> _Exercise material_:
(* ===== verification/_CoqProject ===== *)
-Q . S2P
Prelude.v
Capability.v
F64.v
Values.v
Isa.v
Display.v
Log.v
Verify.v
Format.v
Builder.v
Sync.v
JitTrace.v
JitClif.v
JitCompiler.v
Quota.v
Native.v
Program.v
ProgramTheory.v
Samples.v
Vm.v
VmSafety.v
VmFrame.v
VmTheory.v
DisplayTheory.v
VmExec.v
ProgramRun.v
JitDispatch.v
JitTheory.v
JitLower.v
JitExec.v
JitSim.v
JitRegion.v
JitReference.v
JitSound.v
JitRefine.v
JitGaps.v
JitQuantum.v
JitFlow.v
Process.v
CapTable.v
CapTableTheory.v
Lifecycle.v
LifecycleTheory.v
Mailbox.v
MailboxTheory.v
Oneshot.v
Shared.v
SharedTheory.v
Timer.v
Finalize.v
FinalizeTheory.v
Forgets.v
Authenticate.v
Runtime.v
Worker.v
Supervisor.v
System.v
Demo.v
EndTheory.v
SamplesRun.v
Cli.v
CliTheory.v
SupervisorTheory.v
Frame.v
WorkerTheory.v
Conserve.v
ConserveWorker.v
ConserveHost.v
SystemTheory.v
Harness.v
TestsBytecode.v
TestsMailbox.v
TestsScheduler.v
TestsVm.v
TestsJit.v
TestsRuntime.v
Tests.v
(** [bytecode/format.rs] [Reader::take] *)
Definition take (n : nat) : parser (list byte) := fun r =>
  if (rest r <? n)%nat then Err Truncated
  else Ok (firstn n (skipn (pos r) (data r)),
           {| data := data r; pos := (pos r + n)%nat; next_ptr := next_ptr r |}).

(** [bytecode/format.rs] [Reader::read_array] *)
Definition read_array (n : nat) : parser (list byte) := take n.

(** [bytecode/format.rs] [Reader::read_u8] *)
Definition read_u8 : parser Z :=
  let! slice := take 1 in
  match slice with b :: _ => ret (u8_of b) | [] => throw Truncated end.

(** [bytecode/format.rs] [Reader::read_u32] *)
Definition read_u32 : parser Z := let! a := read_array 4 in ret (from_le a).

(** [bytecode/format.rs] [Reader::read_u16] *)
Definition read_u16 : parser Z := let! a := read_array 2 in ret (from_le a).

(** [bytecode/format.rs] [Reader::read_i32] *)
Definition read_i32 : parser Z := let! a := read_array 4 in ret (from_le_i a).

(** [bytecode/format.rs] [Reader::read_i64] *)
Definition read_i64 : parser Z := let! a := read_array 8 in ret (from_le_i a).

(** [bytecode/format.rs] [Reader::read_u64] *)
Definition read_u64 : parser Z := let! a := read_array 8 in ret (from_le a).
---
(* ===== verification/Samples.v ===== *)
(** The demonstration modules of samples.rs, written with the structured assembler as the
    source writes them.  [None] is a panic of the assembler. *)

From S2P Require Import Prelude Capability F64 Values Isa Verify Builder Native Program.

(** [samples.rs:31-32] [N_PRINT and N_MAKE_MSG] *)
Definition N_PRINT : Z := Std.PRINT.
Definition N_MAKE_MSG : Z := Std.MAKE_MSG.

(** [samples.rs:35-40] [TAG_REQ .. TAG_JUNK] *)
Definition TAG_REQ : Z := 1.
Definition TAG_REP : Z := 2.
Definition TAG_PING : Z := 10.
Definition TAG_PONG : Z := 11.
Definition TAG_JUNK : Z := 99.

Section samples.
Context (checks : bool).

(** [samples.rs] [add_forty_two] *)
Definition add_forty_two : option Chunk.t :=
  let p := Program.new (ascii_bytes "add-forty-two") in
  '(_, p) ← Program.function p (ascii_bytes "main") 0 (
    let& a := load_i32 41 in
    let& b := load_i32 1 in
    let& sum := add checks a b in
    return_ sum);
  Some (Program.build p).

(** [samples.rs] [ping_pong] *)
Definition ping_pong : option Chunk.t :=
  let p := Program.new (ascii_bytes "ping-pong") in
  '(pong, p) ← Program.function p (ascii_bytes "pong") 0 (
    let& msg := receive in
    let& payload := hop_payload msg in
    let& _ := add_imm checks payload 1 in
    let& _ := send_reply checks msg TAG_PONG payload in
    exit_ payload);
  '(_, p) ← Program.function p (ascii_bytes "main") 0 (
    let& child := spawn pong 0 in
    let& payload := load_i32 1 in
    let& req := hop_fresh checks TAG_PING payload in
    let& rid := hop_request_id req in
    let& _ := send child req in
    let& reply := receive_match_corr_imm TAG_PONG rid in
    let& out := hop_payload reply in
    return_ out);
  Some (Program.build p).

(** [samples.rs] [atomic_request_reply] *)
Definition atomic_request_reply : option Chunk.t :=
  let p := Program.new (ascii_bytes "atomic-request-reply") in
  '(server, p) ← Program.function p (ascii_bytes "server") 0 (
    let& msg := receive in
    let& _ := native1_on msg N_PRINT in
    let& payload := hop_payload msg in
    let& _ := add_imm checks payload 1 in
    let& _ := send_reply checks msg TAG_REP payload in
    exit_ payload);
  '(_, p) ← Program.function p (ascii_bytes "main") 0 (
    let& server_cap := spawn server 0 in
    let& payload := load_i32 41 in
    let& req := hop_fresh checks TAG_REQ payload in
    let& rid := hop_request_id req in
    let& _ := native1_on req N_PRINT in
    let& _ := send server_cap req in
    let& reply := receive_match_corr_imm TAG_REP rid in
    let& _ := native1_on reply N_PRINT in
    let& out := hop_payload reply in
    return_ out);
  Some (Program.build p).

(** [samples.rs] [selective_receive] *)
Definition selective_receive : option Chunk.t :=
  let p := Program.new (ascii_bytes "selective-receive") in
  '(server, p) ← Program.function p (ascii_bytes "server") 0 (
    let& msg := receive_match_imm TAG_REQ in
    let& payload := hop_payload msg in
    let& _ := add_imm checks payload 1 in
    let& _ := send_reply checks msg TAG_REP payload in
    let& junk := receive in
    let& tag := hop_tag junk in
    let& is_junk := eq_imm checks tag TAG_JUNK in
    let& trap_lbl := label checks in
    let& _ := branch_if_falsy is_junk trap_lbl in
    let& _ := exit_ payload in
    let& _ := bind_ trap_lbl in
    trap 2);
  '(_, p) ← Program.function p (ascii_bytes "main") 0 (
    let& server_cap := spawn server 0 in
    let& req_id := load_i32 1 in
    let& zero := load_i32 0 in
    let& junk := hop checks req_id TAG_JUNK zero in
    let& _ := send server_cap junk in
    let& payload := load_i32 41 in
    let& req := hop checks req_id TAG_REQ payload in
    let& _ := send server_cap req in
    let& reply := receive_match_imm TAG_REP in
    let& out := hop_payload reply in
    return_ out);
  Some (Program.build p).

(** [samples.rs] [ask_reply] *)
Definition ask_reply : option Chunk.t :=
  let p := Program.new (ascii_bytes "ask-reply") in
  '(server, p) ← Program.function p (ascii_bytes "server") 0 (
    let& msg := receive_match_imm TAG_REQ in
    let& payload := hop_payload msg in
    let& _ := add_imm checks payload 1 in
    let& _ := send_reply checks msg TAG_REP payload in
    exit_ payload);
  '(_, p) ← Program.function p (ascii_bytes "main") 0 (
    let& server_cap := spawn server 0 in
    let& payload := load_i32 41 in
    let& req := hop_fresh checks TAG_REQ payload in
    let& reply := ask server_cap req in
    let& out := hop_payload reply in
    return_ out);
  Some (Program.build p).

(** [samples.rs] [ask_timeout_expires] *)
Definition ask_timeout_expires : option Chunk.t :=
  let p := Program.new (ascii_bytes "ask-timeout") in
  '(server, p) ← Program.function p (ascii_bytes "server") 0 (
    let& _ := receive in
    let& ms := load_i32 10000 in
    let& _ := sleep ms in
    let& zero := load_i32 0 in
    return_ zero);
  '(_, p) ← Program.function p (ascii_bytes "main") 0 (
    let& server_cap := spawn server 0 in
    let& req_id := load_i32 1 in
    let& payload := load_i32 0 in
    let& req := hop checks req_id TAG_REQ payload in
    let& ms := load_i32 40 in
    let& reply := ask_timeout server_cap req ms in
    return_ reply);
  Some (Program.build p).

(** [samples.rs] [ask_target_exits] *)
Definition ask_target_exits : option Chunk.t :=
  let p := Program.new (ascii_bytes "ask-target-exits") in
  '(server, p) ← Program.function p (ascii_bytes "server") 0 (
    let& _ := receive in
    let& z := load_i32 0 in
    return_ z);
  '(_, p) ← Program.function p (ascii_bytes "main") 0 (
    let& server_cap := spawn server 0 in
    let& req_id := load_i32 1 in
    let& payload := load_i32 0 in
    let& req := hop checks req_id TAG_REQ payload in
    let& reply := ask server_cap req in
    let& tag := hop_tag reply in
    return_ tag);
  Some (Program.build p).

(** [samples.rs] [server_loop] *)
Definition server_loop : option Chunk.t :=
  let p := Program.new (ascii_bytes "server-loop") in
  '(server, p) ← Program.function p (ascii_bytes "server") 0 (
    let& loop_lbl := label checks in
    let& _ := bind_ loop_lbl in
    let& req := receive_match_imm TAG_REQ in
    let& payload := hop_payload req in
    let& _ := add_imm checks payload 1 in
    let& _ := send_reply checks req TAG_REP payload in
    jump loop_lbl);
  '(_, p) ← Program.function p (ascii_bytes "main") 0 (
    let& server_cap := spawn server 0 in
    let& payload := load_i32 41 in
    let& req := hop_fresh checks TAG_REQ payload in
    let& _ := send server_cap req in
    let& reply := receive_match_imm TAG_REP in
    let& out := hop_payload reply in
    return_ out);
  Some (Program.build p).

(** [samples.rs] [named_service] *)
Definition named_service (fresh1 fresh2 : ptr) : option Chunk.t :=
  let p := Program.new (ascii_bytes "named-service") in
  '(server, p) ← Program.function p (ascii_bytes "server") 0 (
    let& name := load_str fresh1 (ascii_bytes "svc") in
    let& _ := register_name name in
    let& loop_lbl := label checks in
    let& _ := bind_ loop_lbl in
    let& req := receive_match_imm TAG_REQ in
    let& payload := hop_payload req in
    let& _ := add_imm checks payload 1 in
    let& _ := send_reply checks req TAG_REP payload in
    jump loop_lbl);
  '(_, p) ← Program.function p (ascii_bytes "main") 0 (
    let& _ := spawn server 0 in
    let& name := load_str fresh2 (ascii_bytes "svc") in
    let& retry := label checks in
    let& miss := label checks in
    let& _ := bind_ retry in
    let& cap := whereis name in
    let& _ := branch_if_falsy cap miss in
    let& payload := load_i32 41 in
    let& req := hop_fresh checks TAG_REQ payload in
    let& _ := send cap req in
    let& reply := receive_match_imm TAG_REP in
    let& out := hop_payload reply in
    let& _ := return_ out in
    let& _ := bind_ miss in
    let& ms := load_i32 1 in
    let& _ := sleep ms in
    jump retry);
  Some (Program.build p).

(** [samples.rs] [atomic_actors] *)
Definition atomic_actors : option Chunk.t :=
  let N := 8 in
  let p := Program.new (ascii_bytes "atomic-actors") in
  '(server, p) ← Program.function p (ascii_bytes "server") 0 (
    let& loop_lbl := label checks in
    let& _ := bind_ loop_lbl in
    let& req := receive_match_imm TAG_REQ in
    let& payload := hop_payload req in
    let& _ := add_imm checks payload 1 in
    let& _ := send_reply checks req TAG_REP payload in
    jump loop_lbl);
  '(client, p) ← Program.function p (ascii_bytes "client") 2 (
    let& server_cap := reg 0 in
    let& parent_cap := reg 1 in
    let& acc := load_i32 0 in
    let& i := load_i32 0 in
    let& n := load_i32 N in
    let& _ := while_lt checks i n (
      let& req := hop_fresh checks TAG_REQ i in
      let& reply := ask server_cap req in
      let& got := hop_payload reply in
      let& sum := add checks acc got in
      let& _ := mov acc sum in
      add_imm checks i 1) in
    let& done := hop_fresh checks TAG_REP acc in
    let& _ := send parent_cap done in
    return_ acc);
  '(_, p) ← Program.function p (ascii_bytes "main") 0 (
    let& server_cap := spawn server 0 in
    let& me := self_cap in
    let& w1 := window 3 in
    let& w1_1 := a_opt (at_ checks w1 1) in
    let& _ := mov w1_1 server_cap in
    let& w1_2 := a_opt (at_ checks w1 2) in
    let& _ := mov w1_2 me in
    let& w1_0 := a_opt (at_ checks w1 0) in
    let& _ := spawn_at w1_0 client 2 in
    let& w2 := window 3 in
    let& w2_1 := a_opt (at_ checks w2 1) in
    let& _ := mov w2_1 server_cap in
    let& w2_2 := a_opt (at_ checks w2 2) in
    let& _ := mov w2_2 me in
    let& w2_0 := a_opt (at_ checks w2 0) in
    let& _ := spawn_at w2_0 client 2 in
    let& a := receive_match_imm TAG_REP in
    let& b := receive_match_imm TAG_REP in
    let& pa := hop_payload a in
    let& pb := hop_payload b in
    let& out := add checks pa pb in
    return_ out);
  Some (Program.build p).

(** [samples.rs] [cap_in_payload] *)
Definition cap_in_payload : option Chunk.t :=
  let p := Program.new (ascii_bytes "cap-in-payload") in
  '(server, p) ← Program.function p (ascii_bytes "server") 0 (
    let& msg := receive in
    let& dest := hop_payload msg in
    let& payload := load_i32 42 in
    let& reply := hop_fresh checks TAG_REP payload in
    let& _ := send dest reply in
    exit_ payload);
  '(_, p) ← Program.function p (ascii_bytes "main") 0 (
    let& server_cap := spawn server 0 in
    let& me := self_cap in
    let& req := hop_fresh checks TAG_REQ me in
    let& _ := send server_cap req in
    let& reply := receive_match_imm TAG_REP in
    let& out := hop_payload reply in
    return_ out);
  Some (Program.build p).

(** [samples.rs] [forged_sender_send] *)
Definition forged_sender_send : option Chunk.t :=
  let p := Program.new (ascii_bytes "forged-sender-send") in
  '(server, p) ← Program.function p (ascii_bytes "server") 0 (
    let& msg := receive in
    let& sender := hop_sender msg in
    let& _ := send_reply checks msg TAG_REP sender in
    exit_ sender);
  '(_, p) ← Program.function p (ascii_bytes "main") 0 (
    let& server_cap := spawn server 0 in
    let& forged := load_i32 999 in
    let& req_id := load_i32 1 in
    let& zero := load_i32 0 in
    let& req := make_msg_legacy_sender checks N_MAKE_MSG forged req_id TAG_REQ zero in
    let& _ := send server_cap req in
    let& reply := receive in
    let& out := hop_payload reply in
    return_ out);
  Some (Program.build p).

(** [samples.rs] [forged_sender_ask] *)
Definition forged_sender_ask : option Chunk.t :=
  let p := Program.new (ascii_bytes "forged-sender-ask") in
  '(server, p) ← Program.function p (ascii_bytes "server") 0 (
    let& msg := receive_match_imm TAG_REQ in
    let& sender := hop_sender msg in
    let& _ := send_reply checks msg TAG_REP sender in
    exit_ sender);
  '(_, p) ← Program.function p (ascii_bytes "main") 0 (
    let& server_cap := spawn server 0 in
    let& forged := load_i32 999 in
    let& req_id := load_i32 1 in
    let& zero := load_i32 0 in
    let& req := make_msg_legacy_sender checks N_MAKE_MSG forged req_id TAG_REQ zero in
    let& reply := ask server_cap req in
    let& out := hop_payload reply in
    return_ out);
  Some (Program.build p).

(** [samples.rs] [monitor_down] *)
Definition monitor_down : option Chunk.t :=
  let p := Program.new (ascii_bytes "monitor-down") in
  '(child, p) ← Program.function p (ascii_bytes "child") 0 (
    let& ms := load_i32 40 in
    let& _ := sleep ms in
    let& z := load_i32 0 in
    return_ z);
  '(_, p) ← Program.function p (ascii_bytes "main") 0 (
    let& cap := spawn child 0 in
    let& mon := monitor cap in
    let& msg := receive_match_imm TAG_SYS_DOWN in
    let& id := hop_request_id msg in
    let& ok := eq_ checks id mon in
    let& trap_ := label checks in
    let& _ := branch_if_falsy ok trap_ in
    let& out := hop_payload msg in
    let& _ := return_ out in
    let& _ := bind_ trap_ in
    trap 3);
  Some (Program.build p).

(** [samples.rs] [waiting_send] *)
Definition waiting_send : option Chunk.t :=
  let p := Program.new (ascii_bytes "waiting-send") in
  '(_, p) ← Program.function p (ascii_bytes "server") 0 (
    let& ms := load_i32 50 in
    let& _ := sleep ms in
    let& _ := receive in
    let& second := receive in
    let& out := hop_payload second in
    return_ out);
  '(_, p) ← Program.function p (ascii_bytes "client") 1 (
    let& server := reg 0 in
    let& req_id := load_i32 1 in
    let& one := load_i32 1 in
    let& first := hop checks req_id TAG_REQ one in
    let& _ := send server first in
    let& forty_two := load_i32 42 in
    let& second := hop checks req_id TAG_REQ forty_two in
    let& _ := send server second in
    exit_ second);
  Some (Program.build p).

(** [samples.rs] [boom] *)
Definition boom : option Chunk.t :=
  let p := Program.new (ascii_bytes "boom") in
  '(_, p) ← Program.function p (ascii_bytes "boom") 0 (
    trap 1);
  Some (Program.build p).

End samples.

> _Task prompt_: Copy every line in the records above that contains the word "client".

> _Answer space_:
  '(client, p) ← Program.function p (ascii_bytes "client") 2 (
    let& _ := spawn_at w1_0 client 2 in
    let& _ := spawn_at w2_0 client 2 in
  '(_, p) ← Program.function p (ascii_bytes "client") 1 (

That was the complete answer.